[Your instructions] Scan the listing below and copy each line holding the word "embedded".
*** Supplied data Section Begins ***
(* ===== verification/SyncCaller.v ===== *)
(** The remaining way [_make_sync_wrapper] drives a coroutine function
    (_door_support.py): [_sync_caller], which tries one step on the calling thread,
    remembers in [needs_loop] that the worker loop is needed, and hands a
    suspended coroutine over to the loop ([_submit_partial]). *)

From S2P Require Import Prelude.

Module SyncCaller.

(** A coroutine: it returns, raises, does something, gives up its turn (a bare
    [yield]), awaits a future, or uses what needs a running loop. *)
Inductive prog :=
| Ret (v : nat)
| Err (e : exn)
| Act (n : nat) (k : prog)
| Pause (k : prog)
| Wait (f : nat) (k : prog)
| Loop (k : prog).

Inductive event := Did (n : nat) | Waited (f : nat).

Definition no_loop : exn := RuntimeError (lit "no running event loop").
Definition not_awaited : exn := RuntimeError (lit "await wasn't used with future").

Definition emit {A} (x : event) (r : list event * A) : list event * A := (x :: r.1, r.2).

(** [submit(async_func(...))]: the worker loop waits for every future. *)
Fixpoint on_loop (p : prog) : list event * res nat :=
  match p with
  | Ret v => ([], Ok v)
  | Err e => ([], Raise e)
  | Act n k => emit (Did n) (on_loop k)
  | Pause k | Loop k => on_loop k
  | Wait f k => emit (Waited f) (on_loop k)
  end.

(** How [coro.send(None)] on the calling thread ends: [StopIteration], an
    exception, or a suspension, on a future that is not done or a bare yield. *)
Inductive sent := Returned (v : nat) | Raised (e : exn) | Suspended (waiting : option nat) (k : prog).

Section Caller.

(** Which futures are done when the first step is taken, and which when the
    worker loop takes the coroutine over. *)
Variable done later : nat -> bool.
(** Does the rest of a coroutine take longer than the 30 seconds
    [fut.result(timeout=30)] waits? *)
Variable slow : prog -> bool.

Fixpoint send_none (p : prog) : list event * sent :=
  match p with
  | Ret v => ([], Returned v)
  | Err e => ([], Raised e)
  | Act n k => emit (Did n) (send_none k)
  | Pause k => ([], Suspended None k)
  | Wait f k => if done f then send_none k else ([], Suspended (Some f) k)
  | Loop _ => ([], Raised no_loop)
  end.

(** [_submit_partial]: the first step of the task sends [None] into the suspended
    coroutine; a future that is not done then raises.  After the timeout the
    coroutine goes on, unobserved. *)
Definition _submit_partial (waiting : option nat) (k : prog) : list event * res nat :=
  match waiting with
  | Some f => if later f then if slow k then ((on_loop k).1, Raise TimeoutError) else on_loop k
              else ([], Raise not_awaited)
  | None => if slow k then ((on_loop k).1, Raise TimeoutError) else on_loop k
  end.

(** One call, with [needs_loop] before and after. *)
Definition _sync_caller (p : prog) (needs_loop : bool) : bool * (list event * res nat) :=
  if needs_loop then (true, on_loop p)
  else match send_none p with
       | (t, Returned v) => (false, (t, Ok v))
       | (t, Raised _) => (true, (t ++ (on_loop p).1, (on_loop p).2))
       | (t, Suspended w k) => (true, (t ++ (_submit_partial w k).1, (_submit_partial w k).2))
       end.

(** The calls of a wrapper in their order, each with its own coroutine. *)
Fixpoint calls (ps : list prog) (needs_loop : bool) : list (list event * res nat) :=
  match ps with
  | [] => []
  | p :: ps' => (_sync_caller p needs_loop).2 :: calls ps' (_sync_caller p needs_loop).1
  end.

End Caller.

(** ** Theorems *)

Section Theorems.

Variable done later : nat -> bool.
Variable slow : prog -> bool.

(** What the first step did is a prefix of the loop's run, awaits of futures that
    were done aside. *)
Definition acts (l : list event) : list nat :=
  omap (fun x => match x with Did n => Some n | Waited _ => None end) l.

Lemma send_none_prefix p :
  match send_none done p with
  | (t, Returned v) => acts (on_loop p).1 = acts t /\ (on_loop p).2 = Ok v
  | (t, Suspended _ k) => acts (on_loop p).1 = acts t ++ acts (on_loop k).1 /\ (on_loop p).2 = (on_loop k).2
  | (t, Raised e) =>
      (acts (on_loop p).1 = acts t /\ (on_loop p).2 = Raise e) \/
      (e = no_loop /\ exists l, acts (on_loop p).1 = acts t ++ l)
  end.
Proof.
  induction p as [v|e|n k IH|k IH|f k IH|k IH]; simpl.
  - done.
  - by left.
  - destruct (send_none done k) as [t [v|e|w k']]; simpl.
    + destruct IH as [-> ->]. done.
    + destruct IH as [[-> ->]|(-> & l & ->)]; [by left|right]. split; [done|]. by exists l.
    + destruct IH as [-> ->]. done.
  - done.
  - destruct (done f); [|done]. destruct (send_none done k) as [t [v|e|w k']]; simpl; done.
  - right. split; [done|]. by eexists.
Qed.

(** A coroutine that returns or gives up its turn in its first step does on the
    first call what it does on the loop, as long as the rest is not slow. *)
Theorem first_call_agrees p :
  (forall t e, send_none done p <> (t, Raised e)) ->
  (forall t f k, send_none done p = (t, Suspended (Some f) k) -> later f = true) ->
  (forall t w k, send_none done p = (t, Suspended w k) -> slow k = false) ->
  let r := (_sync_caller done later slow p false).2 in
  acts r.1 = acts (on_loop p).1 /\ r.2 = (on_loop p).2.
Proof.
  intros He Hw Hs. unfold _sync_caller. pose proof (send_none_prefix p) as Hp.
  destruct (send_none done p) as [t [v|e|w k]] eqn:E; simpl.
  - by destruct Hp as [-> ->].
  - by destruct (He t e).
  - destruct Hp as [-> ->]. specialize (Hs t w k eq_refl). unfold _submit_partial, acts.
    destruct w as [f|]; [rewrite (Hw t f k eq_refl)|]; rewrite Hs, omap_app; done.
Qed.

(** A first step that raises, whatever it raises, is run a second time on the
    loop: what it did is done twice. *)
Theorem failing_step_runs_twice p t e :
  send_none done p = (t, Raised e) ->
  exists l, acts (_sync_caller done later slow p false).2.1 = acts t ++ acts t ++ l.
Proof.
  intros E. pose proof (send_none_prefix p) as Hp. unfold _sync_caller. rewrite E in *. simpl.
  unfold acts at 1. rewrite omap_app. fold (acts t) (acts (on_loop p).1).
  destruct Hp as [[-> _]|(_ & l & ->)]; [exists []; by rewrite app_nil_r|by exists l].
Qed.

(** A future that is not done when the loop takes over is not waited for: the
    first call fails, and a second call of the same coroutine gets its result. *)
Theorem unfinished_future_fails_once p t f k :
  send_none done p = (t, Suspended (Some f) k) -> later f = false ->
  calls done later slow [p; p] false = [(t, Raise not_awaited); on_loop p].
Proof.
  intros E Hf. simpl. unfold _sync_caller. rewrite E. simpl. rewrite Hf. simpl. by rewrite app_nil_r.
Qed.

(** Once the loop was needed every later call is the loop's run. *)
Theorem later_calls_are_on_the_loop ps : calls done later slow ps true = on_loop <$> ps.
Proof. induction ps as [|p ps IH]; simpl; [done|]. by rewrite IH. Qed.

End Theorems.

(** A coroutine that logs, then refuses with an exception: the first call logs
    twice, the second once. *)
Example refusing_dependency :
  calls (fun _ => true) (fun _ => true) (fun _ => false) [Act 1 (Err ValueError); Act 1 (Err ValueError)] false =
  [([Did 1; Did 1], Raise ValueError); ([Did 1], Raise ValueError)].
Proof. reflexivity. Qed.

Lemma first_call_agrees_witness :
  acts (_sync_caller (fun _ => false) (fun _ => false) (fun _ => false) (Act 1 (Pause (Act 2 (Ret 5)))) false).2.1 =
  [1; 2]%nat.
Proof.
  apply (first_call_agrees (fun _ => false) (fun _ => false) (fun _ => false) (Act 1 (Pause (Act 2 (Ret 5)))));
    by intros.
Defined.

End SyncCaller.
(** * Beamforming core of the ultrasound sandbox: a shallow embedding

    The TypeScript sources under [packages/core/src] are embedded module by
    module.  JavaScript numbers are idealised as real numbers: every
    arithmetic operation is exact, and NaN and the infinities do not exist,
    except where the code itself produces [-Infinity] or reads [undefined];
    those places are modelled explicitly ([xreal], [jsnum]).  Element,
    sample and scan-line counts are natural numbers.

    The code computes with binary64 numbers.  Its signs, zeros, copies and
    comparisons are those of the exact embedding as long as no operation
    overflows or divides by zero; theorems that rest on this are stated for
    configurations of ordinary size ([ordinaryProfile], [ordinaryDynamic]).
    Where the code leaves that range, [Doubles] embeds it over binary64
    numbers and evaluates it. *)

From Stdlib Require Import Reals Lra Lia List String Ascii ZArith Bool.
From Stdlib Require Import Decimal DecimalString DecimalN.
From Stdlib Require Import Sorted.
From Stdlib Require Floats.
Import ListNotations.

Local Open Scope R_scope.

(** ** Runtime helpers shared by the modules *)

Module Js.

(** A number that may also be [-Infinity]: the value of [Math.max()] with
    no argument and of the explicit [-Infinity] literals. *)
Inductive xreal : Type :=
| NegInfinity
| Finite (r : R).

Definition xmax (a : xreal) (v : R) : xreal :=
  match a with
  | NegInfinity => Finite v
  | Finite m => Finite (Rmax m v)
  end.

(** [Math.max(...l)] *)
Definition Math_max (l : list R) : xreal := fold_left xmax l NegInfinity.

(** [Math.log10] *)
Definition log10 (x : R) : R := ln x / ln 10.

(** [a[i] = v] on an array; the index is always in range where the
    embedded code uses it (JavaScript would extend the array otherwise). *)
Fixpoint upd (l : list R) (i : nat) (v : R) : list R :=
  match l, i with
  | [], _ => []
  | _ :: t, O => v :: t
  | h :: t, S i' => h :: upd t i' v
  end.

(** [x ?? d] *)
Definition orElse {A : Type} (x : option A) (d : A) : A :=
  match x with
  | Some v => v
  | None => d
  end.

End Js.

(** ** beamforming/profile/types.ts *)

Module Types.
*** Supplied data Section Ends ***
[Response to this task]
    The TypeScript sources under [packages/core/src] are embedded module by
    embedded code uses it (JavaScript would extend the array otherwise). *)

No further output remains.